26  Italy: "Two Italian military jets have collided in mid-air during a training exercise in eastern Italy." They're still trying to find the pilots. Godspeed.

27  Russia: Remember how Russia banned food imports from Western countries? Pork prices are up 20%. Milk prices are up 5.3%. The Russian government is threatening companies who attempt to profit from the food ban, though how exactly wasn't specified.

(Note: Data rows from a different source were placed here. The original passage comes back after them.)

(** X6: when the idle deadline of a client (last activity + Timeout) is the
    earliest scheduled event, lies less than a day ahead, and no shortcut
    applies, then at the time the loop wakes from the select timeout the
    inactivity test of the client loop holds for that client (it has no
    pipe): the client is closed on that very pass. *)
Theorem wake_closes_idle_client g now con :
  jobs_have_state g ->
  pending_data (Clients g) = false ->
  NumClients g <= 50 ->
  HAVE_NOTIFY_POST && truthy (NotifyPost g) = false ->
  In con (Clients g) ->
  earliest_event g now = http_activity con + Timeout g ->
  http_activity con + Timeout g < now + 86400 ->
  exists t,
    select_timeout g 0 now = Some t /\
    idle_close_due g con 0 (now + t) = true.
Proof.
  intros Hstate Hpend Hnum Hnote _ Hearliest Hday.
  eexists. split;
    [apply (select_timeout_unhurried g now Hstate Hpend Hnum Hnote)|].
  unfold idle_close_due. rewrite Hearliest. simpl.
  rewrite andb_true_r. apply Z.ltb_lt. lia.
Qed.

(** X7: when the rotation time of the root certificate (RootCertTime +
    RootCertDuration, with a non-zero duration) is the earliest scheduled
    event and no shortcut applies, the rotation test of the main loop holds
    at the time the loop wakes from the select timeout. *)
Theorem wake_rotates_root_certificate g now :
  jobs_have_state g ->
  pending_data (Clients g) = false ->
  NumClients g <= 50 ->
  HAVE_NOTIFY_POST && truthy (NotifyPost g) = false ->
  RootCertDuration g <> 0 ->
  earliest_event g now = RootCertTime g + RootCertDuration g ->
  exists t,
    select_timeout g 0 now = Some t /\
    rootcert_due g (now + t) = true.
Proof.
  intros Hstate Hpend Hnum Hnote Hdur Hearliest.
  pose proof (SchedProps.earliest_event_le g now) as Hle.
  eexists. split;
    [apply (select_timeout_unhurried g now Hstate Hpend Hnum Hnote)|].
  unfold rootcert_due, truthy. rewrite Hearliest in *.
  apply Z.eqb_neq in Hdur. rewrite Hdur. simpl. rewrite andb_true_r.
  apply Z.geb_le. lia.
Qed.

(** X8: while a job is pending, held or processing (every job having a
    state), select_timeout never returns more than 11 seconds, whatever
    else is scheduled. *)
Theorem active_job_bounds_timeout g fds now t :
  jobs_have_state g ->
  existsb job_active (Jobs g) = true ->
  select_timeout g fds now = Some t ->
  t <= 11.
Proof.
  intros Hstate Hactive. unfold select_timeout.
  destruct (pending_data (Clients g)); [intros [= <-]; lia|].
  destruct (truthy fds || (NumClients g >? 50)); [intros [= <-]; lia|].
  destruct (HAVE_NOTIFY_POST && truthy (NotifyPost g));
    [intros [= <-]; lia|].
  pose proof (SchedProps.deadline_is_earliest g now Hstate) as Hd.
  destruct (job_deadline g now _) as [t'|]; simpl in Hd; [|discriminate].
  injection Hd as Hd. rewrite Hd, SchedProps.clamp_timeout_spec.
  intros [= <-].
  assert (Hten : earliest_event g now <= now + 10).
  { apply fold_min_le_elem. unfold scheduled_events.
    rewrite Hactive. rewrite !in_app_iff. right. right. left. left.
    reflexivity. }
  lia.
Qed.

End WakeProps.

Lemma wake_closes_idle_client_witness :
  exists t,
    @select_timeout posix_headers one_idle_client 0 995 = Some t /\
    idle_close_due one_idle_client idle_client 0 (995 + t) = true.
Proof.
  apply (@wake_closes_idle_client posix_headers one_idle_client 995
           idle_client).
  - constructor.
  - reflexivity.
  - vm_compute. discriminate.
  - reflexivity.
  - left. reflexivity.
  - reflexivity.
  - reflexivity.
Defined.

Lemma wake_rotates_root_certificate_witness :
  exists t,
    @select_timeout posix_headers overdue_certificate 0 250 = Some t /\
    rootcert_due overdue_certificate (250 + t) = true.
Proof.
  apply (@wake_rotates_root_certificate posix_headers overdue_certificate
           250).
  - constructor.
  - reflexivity.
  - vm_compute. discriminate.
  - reflexivity.
  - discriminate.
  - reflexivity.
Defined.

Lemma active_job_bounds_timeout_witness :
  @select_timeout posix_headers partial_reload_pending 0 1010 = Some 11 /\
  11 <= 11.
Proof.
  split; [reflexivity|].
  apply (@active_job_bounds_timeout posix_headers partial_reload_pending
           0 1010 11).
  - repeat constructor. discriminate.
  - reflexivity.
  - reflexivity.
Defined.

(** *** Descriptor limits *)

(** X9: for non-negative limits, MaxFDs is the smaller of the hard limit
    and CUPS_MAX_FDS, and the select sets allocated with SetSize bytes have
    a bit for every descriptor below MaxFDs, with at least 32 bits to
    spare, and are never smaller than an fd_set. *)
Theorem fd_sets_hold_MaxFDs rlim_max CUPS_MAX_FDS sizeof_fd_set :
  0 <= rlim_max ->
  0 <= CUPS_MAX_FDS ->
  let m := MaxFDs rlim_max CUPS_MAX_FDS in
  m = Z.min rlim_max CUPS_MAX_FDS /\
  m + 32 <= 8 * SetSize m sizeof_fd_set /\
  sizeof_fd_set <= SetSize m sizeof_fd_set.
Proof.
  intros Hr Hc m.
  assert (Hm : m = Z.min rlim_max CUPS_MAX_FDS).
  { unfold m, MaxFDs. destruct (rlim_max >? CUPS_MAX_FDS) eqn:Hgt;
      rewrite Z.gtb_ltb in Hgt;
      [apply Z.ltb_lt in Hgt | apply Z.ltb_ge in Hgt]; lia. }
  split; [exact Hm|].
  assert (Hm0 : 0 <= m) by lia.
  unfold SetSize. rewrite Z.quot_div_nonneg by lia.
  pose proof (Z.div_mod (m + 31) 8 ltac:(lia)) as Hdiv.
  pose proof (Z.mod_pos_bound (m + 31) 8 ltac:(lia)) as Hmod.
  destruct ((m + 31) / 8 + 4 <? sizeof_fd_set) eqn:Hlt;
    [apply Z.ltb_lt in Hlt | apply Z.ltb_ge in Hlt]; lia.
Qed.

Lemma fd_sets_hold_MaxFDs_witness :
  MaxFDs 1024 100000 = 1024 /\ SetSize 1024 128 = 135.
Proof.
  destruct (fd_sets_hold_MaxFDs 1024 100000 128) as (Hm & _ & _);
    [lia | lia |].
  split; [exact Hm | reflexivity].
Defined.

(** *** Pipes *)

(** [cupsdClosePipe] closes exactly the non-negative entries of the
    array, each once, and leaves both entries negative; a second call on
    the same array closes nothing. *)
Lemma cupsdClosePipe_closes_once fds :
  let '(fds', closed) := cupsdClosePipe fds in
  closed = filter (fun fd => 0 <= fd) [fst fds; snd fds] /\
  fst fds' < 0 /\ snd fds' < 0 /\
  cupsdClosePipe fds' = (fds', []).
Proof.
  destruct fds as [fd0 fd1]. unfold cupsdClosePipe. simpl.
  destruct (fd0 >=? 0) eqn:H0; destruct (fd1 >=? 0) eqn:H1;
    rewrite Z.geb_leb in H0, H1;
    try apply Z.leb_le in H0; try apply Z.leb_gt in H0;
    try apply Z.leb_le in H1; try apply Z.leb_gt in H1;
    simpl;
    repeat (rewrite filter_cons_True by lia);
    repeat (rewrite filter_cons_False by lia);
    repeat (rewrite filter_cons_True by lia);
    (split; [reflexivity|]); (split; [lia|]); (split; [lia|]);
    try reflexivity.
  - replace (fd1 >=? 0) with false
      by (symmetry; rewrite Z.geb_leb; apply Z.leb_gt; lia). reflexivity.
  - replace (fd0 >=? 0) with false
      by (symmetry; rewrite Z.geb_leb; apply Z.leb_gt; lia). reflexivity.
  - replace (fd0 >=? 0) with false
      by (symmetry; rewrite Z.geb_leb; apply Z.leb_gt; lia).
    replace (fd1 >=? 0) with false
      by (symmetry; rewrite Z.geb_leb; apply Z.leb_gt; lia). reflexivity.
Qed.

(** [cupsdOpenPipe] returns 0 or -1.  When it returns 0 the two
    descriptors made by pipe() are in the array, both marked close-on-exec,
    and nothing was closed; when it returns -1 every descriptor pipe() made
    has been closed again, so none leaks. *)
Lemma cupsdOpenPipe_no_leak fds a :
  let r := cupsdOpenPipe fds a in
  let made := if truthy (pipe_rc a)
              then [] else [fst (pipe_fds a); snd (pipe_fds a)] in
  (open_rc r = 0 /\ open_fds r = pipe_fds a /\ open_closed r = [] /\
   open_cloexec r = made /\ pipe_rc a = 0) \/
  (open_rc r = -1 /\ open_closed r = made).
Proof.
  unfold cupsdOpenPipe.
  destruct (truthy (pipe_rc a)) eqn:Hp; [right; split; reflexivity|].
  destruct (truthy (setfd0_rc a)); [right; split; reflexivity|].
  destruct (truthy (setfd1_rc a)); [right; split; reflexivity|].
  left. repeat split.
  unfold truthy in Hp. apply negb_false_iff in Hp.
  apply Z.eqb_eq in Hp. exact Hp.
Qed.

28  UK: "Breastfeeding can halve the risk of post-natal depression, according to a large study of 14,000 new mothers."

29  UK: "The way children draw at the age of four can be a predictor of later intelligence, a study has suggested. Researchers asked 7,752 pairs of twins to draw a picture of a child which was then scored by the number of features such as head, legs, hands, and feet. They found a moderately strong link between higher drawing scores and the later intelligence test results." I can't even draw a straight line, so I must be an idiot.

30  USA: In February 1942, the USS Houston was sunk by the Japanese. The wreckage has only now been discovered. It's in the Java Sea.

31  USA: Researchers at Siena College in New York have discovered that tree climbing snakes apply immense amounts of pressure on tree limbs because they value safety over metabolic efficiency. How tight are we talking about? Five times the required pressure to support their body weight.